I will in this post write down a TL;DR of the paper 'Cube-to-sphere projections for procedural texturing and beyond'. Observe that all images are from the paper, and do not belong to me
For drawing a procedural texture on a sphere, we basically need to place out a bunch of sample points on a sphere, as is illustrated in the image.
For voronoi noise, we need to place out jittered sample points on a sphere. That is, sample points that don't clump together. Then, we can produce the texture below as follows: assign a random color to each sample point. The color of every point on the sphere, is just the color of the nearest sample point
On the other hand, for value noise, we need to place out sample points that are equally distant from each other. We then make value noise as follows: assign a value to each sample point, and interpolate between the 4-nearest sample point values, to get the color of a point on the sphere.
As we can see from the above, for both value noise and voronoi noise, we need a way of finding the $k$-nearest sample points. This is IMO the main theme of the paper.
Their method is pretty simple: they take a cube, and subdivide each face into cells. Place exactly one sample point at a random position in each cell, and we get a nice jittered sampling, usable for voronoi noise.
And place one sample point in the center of each cell, and we get a sampling usable for value noise.
Now, we simply project this cube onto a sphere. That is, we apply some function that makes this cube into a sphere. In the end, this means that every sample point is projected onto some corresponding position on the sphere.
Now this function should be as area preserving as possible. That is, a small area on the cube, should be transformed into a small area on the sphere. This makes sure that the nice properties of our sampling is preserved. So that if the sample points have a jittered distribution, then they will keep their jittered distribution, even when projected onto the sphere.
Now, we also want this function to be invertible. Because then, we can recover the original grid cell of the point(before the projection) by simply using this inverse function.
So, given some point on the sphere, we find the closest $k$ sample points as follows: apply the inverse function to that point. It will then be projected to one of the faces of the cube, and we can recover the exact grid cell easily, because the point will be projected into one of the grid-cells of the face(study the image below). Finally, we can now find the closest $k$ sample points by looking in the surrounding grid cells, and finding the $k$ ones that are closest. This is much faster than looking through ALL the sample points.
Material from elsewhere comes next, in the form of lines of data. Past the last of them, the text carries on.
Definition DeleteRefreshTokenByHash (tokenHash : string) : DBM unit :=
  delete_refresh (λ r, rt_TokenHash r =s tokenHash).

Definition PurgeExpiredRefreshTokens (now : Z) : DBM unit :=
  delete_refresh (λ r, (rt_ExpiresAt r <? now)%Z).
(* ===== verification/StoreFacts.v ===== *)
(** The constraints of the auth tables hold in every state the repository can
    reach: the invariant of [Store], preserved by every method. *)

From S2P Require Export Store.

(** * The invariant *)

(** Keys, uniqueness and references between the tables, the single root user
    and the roles that exist. *)
Record tables_ok (t : Tables) : Prop := {
  ok_username : ∀ i j r s, t_users t !! i = Some r → t_users t !! j = Some s →
    row_Username r = row_Username s → i = j;
  ok_oidc : ∀ i j r s, t_users t !! i = Some r → t_users t !! j = Some s →
    row_OIDCSub r ≠ "" → row_OIDCSub r = row_OIDCSub s → i = j;
  ok_root : ∀ i j r s, t_users t !! i = Some r → t_users t !! j = Some s →
    row_IsRoot r = true → row_IsRoot s = true → i = j;
  ok_roles : ∀ i roles, t_user_roles t !! i = Some roles →
    is_Some (t_users t !! i) ∧ ∀ role, role ∈ roles → known_role role = true;
  ok_grants : ∀ i g, t_grants t !! i = Some g →
    g_ID g = i ∧ is_Some (t_users t !! g_UserID g) ∧
    validateGrant {| agu_UserID := g_UserID g; agu_ResourceType := g_ResourceType g;
                     agu_ResourceKey := g_ResourceKey g; agu_Role := g_Role g |} = None;
  ok_grant_key : ∀ i j g h, t_grants t !! i = Some g → t_grants t !! j = Some h →
    same_grant (g_UserID h) (g_ResourceType h) (g_ResourceKey h) g = true → i = j;
  ok_invites : ∀ token inv, t_invites t !! token = Some inv →
    inv_Token inv = token ∧ is_Some (t_users t !! inv_UserID inv);
  ok_refresh : ∀ i r, t_refresh t !! i = Some r →
    rt_ID r = i ∧ (rt_ReplacedBy r ≠ "" → is_Some (t_refresh t !! rt_ReplacedBy r));
  ok_token_hash : ∀ i j r s, t_refresh t !! i = Some r → t_refresh t !! j = Some s →
    rt_TokenHash r = rt_TokenHash s → i = j;
}.

(** The root user stays, under the same name. *)
Definition root_stays (t t' : Tables) : Prop :=
  ∀ i r, t_users t !! i = Some r → row_IsRoot r = true →
    ∃ r', t_users t' !! i = Some r' ∧ row_IsRoot r' = true ∧ row_Username r' = row_Username r.

Definition sound : relation Tables := λ t t', tables_ok t → tables_ok t' ∧ root_stays t t'.

#[export] Instance sound_preorder : PreOrder sound.
Proof.
  split.
  - intros t Ht. split; [done|]. intros i r Hr. eauto.
  - intros t1 t2 t3 H12 H23 H1. destruct (H12 H1) as [H2 S12]. destruct (H23 H2) as [H3 S23].
    split; [done|]. intros i r Hr Hroot. destruct (S12 i r Hr Hroot) as (r2 & Hr2 & Hroot2 & E2).
    destruct (S23 i r2 Hr2 Hroot2) as (r3 & Hr3 & Hroot3 & E3). exists r3. split_and!; congruence.
Qed.

(** A step that leaves the users is sound when the other tables stay right. *)
Lemma sound_users t t' : t_users t' = t_users t → (tables_ok t → tables_ok t') → sound t t'.
Proof. intros E H Ht. split; [auto|]. intros i r Hr. rewrite E. eauto. Qed.

Lemma runs_online_db (R : relation Tables) `{!PreOrder R} : runs R online.
Proof. by intros t. Qed.
Lemma runs_transaction {A} (m : DBM A) : runs sound m → runs sound (transaction m).
Proof. intros Hm t. unfold transaction. specialize (Hm t). by destruct (m t) as [[|]]. Qed.
Lemma runs_get_then {A} (k : Tables → DBM A) :
  (∀ t, sound t (snd (k t t))) → runs sound (bind get k).
Proof. intros Hk t. apply Hk. Qed.
(** A guard that holds afterwards. *)
Lemma sound_ensure {A} b e (m : DBM A) t :
  (b = true → sound t (snd (m t))) → sound t (snd ((ensure b e ;; m) t)).
Proof. intros Hm. unfold ensure, bind. destruct b; cbn; [auto|reflexivity]. Qed.
#[export] Hint Resolve runs_online_db : runs.

Lemma is_Some_guard {A} (o : option A) :
  match o with Some _ => true | None => false end = true → is_Some o.
Proof. destruct o; [eauto|done]. Qed.
Lemma None_guard {A} (o : option A) :
  match o with Some _ => false | None => true end = true → o = None.
Proof. by destruct o. Qed.
Lemma None_guard' {A} (o : option A) :
  match o with None => true | Some _ => false end = true → o = None.
Proof. by destruct o. Qed.

Lemma find_user_None p t : find_user p t = None ↔ ∀ i r, t_users t !! i = Some r → p i r = false.
Proof.
  unfold find_user. split.
  - intros Hn i r Hr. apply (find_none _ _ Hn (i, r)).
    by apply list_elem_of_In, elem_of_map_to_list.
  - intros Hn. destruct (List.find _ _) as [[i r]|] eqn:E; [|done].
    apply find_some in E as [Hin Hp]. apply list_elem_of_In, elem_of_map_to_list in Hin.
    cbn in Hp. by rewrite (Hn _ _ Hin) in Hp.
Qed.

(** * Users *)

Lemma is_Some_alter (f : UserRow → UserRow) (m : gmap string UserRow) i j :
  is_Some (alter f i m !! j) ↔ is_Some (m !! j).
Proof. by rewrite lookup_alter_is_Some. Qed.

(** An update that keeps the columns under constraints. *)
Definition keeps_columns (f : UserRow → UserRow) : Prop := ∀ r,
  row_Username (f r) = row_Username r ∧ row_OIDCSub (f r) = row_OIDCSub r ∧
  row_IsRoot (f r) = row_IsRoot r.

Lemma alter_lookup_columns f i (m : gmap string UserRow) j r : keeps_columns f →
  alter f i m !! j = Some r → ∃ r0, m !! j = Some r0 ∧ row_Username r = row_Username r0 ∧
    row_OIDCSub r = row_OIDCSub r0 ∧ row_IsRoot r = row_IsRoot r0.
Proof.
  intros Hf. destruct (decide (i = j)) as [<-|]; [|rewrite lookup_alter_ne by done; eauto 6].
  rewrite lookup_alter_eq. destruct (m !! i) as [r0|]; [|done]. intros [= <-].
  exists r0. split; [done|]. apply Hf.
Qed.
The authors examine several functions for performing the projection from the cube to the sphere. The simplest approach for projecting some position $p$ on the cube to the sphere, is that you simply normalize $p$. But this has a relatively high amount of area distortion.
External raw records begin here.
Lemma uuidPattern_no c s :
  hex_digit c = false → c ≠ "-"%char → uuidPattern s = true → ContainsByte s c = false.
Proof.
  intros Hc Hd (x & y & z & u & v & -> & H)%uuidPattern_spec.
  rewrite !ContainsByte_app. cbn. rewrite bool_decide_eq_false_2 by done.
  rewrite !(hex_group_no _ _ c Hc) by (by apply H || (destruct_and! H; eassumption)). done.
Qed.

(** What follows an identifier or a segment: nothing, or more segments. *)
Definition path_tail (tail : string) : Prop := tail = "" ∨ ∃ t, tail = String "/" t.

Lemma Cut_tail s tail :
  ContainsByte s "/" = false → path_tail tail → (Cut (s +:+ tail) "/").1.1 = s.
Proof.
  intros Hs [->|[t ->]].
  - rewrite app_nil_r. by rewrite Cut_absent.
  - by rewrite Cut_app.
Qed.

Lemma lower_ascii_empty s : IsEmpty (lower_ascii s) = IsEmpty s.
Proof. by destruct s. Qed.

Lemma uuid_no_slash id : uuidPattern id = true → ContainsByte id "/" = false.
Proof. by apply uuidPattern_no. Qed.

Lemma uuid_not_static id : uuidPattern id = true → (id ∈b staticClusterPathSegments) = false.
Proof.
  intros H. apply bool_decide_eq_false_2. unfold staticClusterPathSegments.
  rewrite list_elem_of_singleton. by intros ->.
Qed.

Lemma uuid_nonempty id : uuidPattern id = true → IsEmpty id = false.
Proof. by destruct id. Qed.

Lemma clusterIDFromPath_at id tail :
  uuidPattern id = true → path_tail tail →
  clusterIDFromPath (clusters_prefix +:+ id +:+ tail) = lower_ascii id.
Proof.
  intros Hid Ht. unfold clusterIDFromPath. rewrite HasPrefix_app, TrimPrefix_app. cbn [negb].
  assert (IsEmpty (id +:+ tail) = false) as ->.
  { apply IsEmpty_false. destruct id; [done|]. by rewrite app_cons. }
  pose proof (Cut_tail id tail (uuid_no_slash _ Hid) Ht) as HC.
  destruct (Cut (id +:+ tail) "/") as [[i a] f]. cbn in HC. subst i.
  by rewrite uuid_nonempty, uuid_not_static, Hid.
Qed.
The authors examines a different approach: every point on the cube will fall into one of the six faces. A point within the face can be determined by two coordinate values, and they apply a function to both these two values, that warps them. After warping the point, they normalize the point, to complete the projection. The point of the warping is to make it more area preserving.
For instance, in one particularly successful warp function, the values are warped by a fifth-order polynomial. They find the coefficients of the polynomial by running an optimization that minimizes the amount of area distortion. In order to approximately invert the polynomial, they, again, do an optimization to find a polynomial that approximates the inverse.